Saved data entries
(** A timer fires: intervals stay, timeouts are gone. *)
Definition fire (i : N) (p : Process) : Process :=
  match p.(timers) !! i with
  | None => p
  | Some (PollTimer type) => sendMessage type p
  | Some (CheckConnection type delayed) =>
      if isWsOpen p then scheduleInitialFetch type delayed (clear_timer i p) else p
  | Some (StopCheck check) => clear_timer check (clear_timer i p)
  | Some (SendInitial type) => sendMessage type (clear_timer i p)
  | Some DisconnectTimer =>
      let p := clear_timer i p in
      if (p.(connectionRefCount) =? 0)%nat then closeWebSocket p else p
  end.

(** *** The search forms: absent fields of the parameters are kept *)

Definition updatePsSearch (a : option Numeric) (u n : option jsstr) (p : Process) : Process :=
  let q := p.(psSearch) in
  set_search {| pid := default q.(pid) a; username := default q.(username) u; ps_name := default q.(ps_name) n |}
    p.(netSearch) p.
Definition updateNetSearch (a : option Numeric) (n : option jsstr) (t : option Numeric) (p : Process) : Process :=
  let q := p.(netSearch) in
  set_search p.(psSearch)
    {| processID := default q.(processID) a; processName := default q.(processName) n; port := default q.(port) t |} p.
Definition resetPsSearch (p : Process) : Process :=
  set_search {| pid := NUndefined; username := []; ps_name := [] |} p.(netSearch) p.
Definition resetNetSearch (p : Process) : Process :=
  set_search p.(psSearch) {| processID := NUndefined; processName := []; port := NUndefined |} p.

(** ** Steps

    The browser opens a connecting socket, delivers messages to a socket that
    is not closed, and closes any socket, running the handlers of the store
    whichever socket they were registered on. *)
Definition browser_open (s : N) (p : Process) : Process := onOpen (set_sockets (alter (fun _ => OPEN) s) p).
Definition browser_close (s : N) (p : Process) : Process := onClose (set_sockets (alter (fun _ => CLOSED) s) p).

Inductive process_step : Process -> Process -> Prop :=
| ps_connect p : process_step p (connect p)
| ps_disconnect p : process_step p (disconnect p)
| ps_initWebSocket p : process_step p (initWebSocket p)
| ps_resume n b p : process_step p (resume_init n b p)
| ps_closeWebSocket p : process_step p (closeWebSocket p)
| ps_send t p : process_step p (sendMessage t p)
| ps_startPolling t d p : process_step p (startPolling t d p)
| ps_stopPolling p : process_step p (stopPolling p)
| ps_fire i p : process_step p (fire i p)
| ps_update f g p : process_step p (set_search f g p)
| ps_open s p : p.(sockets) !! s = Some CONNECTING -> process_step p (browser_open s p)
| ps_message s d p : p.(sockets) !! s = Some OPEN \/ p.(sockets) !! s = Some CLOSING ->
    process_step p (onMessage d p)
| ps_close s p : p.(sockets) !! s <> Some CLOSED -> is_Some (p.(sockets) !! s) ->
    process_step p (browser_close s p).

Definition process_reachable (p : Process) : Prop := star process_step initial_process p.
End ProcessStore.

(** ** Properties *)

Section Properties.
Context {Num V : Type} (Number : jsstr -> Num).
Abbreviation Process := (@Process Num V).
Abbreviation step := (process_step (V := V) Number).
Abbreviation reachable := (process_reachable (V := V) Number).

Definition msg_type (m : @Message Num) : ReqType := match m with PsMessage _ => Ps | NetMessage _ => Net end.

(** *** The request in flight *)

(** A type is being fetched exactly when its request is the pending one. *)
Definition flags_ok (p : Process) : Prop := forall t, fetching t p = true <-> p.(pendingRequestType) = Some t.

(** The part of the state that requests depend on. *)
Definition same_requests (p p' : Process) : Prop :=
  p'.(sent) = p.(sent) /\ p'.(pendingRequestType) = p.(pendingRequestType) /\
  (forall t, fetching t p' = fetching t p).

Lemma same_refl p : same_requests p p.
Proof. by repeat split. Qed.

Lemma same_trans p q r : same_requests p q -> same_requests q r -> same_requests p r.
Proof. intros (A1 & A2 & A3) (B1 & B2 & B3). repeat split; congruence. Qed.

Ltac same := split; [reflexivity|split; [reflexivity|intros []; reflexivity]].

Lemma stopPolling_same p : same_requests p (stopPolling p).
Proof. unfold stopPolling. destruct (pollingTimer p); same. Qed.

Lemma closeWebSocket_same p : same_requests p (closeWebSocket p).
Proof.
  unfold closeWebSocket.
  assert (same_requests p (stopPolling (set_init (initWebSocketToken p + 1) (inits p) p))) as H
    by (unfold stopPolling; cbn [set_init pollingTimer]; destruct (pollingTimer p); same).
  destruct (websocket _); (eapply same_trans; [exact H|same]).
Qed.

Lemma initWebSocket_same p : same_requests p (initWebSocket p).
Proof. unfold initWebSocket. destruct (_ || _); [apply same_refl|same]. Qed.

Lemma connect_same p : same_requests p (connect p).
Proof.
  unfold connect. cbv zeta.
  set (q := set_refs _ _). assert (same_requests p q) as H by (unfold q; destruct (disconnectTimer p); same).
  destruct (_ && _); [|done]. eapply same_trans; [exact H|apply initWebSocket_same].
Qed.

• **Instructions to follow**:
Restate every entry exactly. Leave nothing out.

• **Worked solution**:
(** A timer fires: intervals stay, timeouts are gone. *)
Definition fire (i : N) (p : Process) : Process :=
  match p.(timers) !! i with
  | None => p
  | Some (PollTimer type) => sendMessage type p
  | Some (CheckConnection type delayed) =>
      if isWsOpen p then scheduleInitialFetch type delayed (clear_timer i p) else p
  | Some (StopCheck check) => clear_timer check (clear_timer i p)
  | Some (SendInitial type) => sendMessage type (clear_timer i p)
  | Some DisconnectTimer =>
      let p := clear_timer i p in
      if (p.(connectionRefCount) =? 0)%nat then closeWebSocket p else p
  end.

(** *** The search forms: absent fields of the parameters are kept *)

Definition updatePsSearch (a : option Numeric) (u n : option jsstr) (p : Process) : Process :=
  let q := p.(psSearch) in
  set_search {| pid := default q.(pid) a; username := default q.(username) u; ps_name := default q.(ps_name) n |}
    p.(netSearch) p.
Definition updateNetSearch (a : option Numeric) (n : option jsstr) (t : option Numeric) (p : Process) : Process :=
  let q := p.(netSearch) in
  set_search p.(psSearch)
    {| processID := default q.(processID) a; processName := default q.(processName) n; port := default q.(port) t |} p.
Definition resetPsSearch (p : Process) : Process :=
  set_search {| pid := NUndefined; username := []; ps_name := [] |} p.(netSearch) p.
Definition resetNetSearch (p : Process) : Process :=
  set_search p.(psSearch) {| processID := NUndefined; processName := []; port := NUndefined |} p.

(** ** Steps

    The browser opens a connecting socket, delivers messages to a socket that
    is not closed, and closes any socket, running the handlers of the store
    whichever socket they were registered on. *)
Definition browser_open (s : N) (p : Process) : Process := onOpen (set_sockets (alter (fun _ => OPEN) s) p).
Definition browser_close (s : N) (p : Process) : Process := onClose (set_sockets (alter (fun _ => CLOSED) s) p).

Inductive process_step : Process -> Process -> Prop :=
| ps_connect p : process_step p (connect p)
| ps_disconnect p : process_step p (disconnect p)
| ps_initWebSocket p : process_step p (initWebSocket p)
| ps_resume n b p : process_step p (resume_init n b p)
| ps_closeWebSocket p : process_step p (closeWebSocket p)
| ps_send t p : process_step p (sendMessage t p)
| ps_startPolling t d p : process_step p (startPolling t d p)
| ps_stopPolling p : process_step p (stopPolling p)
| ps_fire i p : process_step p (fire i p)
| ps_update f g p : process_step p (set_search f g p)
| ps_open s p : p.(sockets) !! s = Some CONNECTING -> process_step p (browser_open s p)
| ps_message s d p : p.(sockets) !! s = Some OPEN \/ p.(sockets) !! s = Some CLOSING ->
    process_step p (onMessage d p)
| ps_close s p : p.(sockets) !! s <> Some CLOSED -> is_Some (p.(sockets) !! s) ->
    process_step p (browser_close s p).

Definition process_reachable (p : Process) : Prop := star process_step initial_process p.
End ProcessStore.

(** ** Properties *)

Section Properties.
Context {Num V : Type} (Number : jsstr -> Num).
Abbreviation Process := (@Process Num V).
Abbreviation step := (process_step (V := V) Number).
Abbreviation reachable := (process_reachable (V := V) Number).

Definition msg_type (m : @Message Num) : ReqType := match m with PsMessage _ => Ps | NetMessage _ => Net end.

(** *** The request in flight *)

(** A type is being fetched exactly when its request is the pending one. *)
Definition flags_ok (p : Process) : Prop := forall t, fetching t p = true <-> p.(pendingRequestType) = Some t.

(** The part of the state that requests depend on. *)
Definition same_requests (p p' : Process) : Prop :=
  p'.(sent) = p.(sent) /\ p'.(pendingRequestType) = p.(pendingRequestType) /\
  (forall t, fetching t p' = fetching t p).

Lemma same_refl p : same_requests p p.
Proof. by repeat split. Qed.

Lemma same_trans p q r : same_requests p q -> same_requests q r -> same_requests p r.
Proof. intros (A1 & A2 & A3) (B1 & B2 & B3). repeat split; congruence. Qed.

Ltac same := split; [reflexivity|split; [reflexivity|intros []; reflexivity]].

Lemma stopPolling_same p : same_requests p (stopPolling p).
Proof. unfold stopPolling. destruct (pollingTimer p); same. Qed.

Lemma closeWebSocket_same p : same_requests p (closeWebSocket p).
Proof.
  unfold closeWebSocket.
  assert (same_requests p (stopPolling (set_init (initWebSocketToken p + 1) (inits p) p))) as H
    by (unfold stopPolling; cbn [set_init pollingTimer]; destruct (pollingTimer p); same).
  destruct (websocket _); (eapply same_trans; [exact H|same]).
Qed.

Lemma initWebSocket_same p : same_requests p (initWebSocket p).
Proof. unfold initWebSocket. destruct (_ || _); [apply same_refl|same]. Qed.

Lemma connect_same p : same_requests p (connect p).
Proof.
  unfold connect. cbv zeta.
  set (q := set_refs _ _). assert (same_requests p q) as H by (unfold q; destruct (disconnectTimer p); same).
  destruct (_ && _); [|done]. eapply same_trans; [exact H|apply initWebSocket_same].
Qed.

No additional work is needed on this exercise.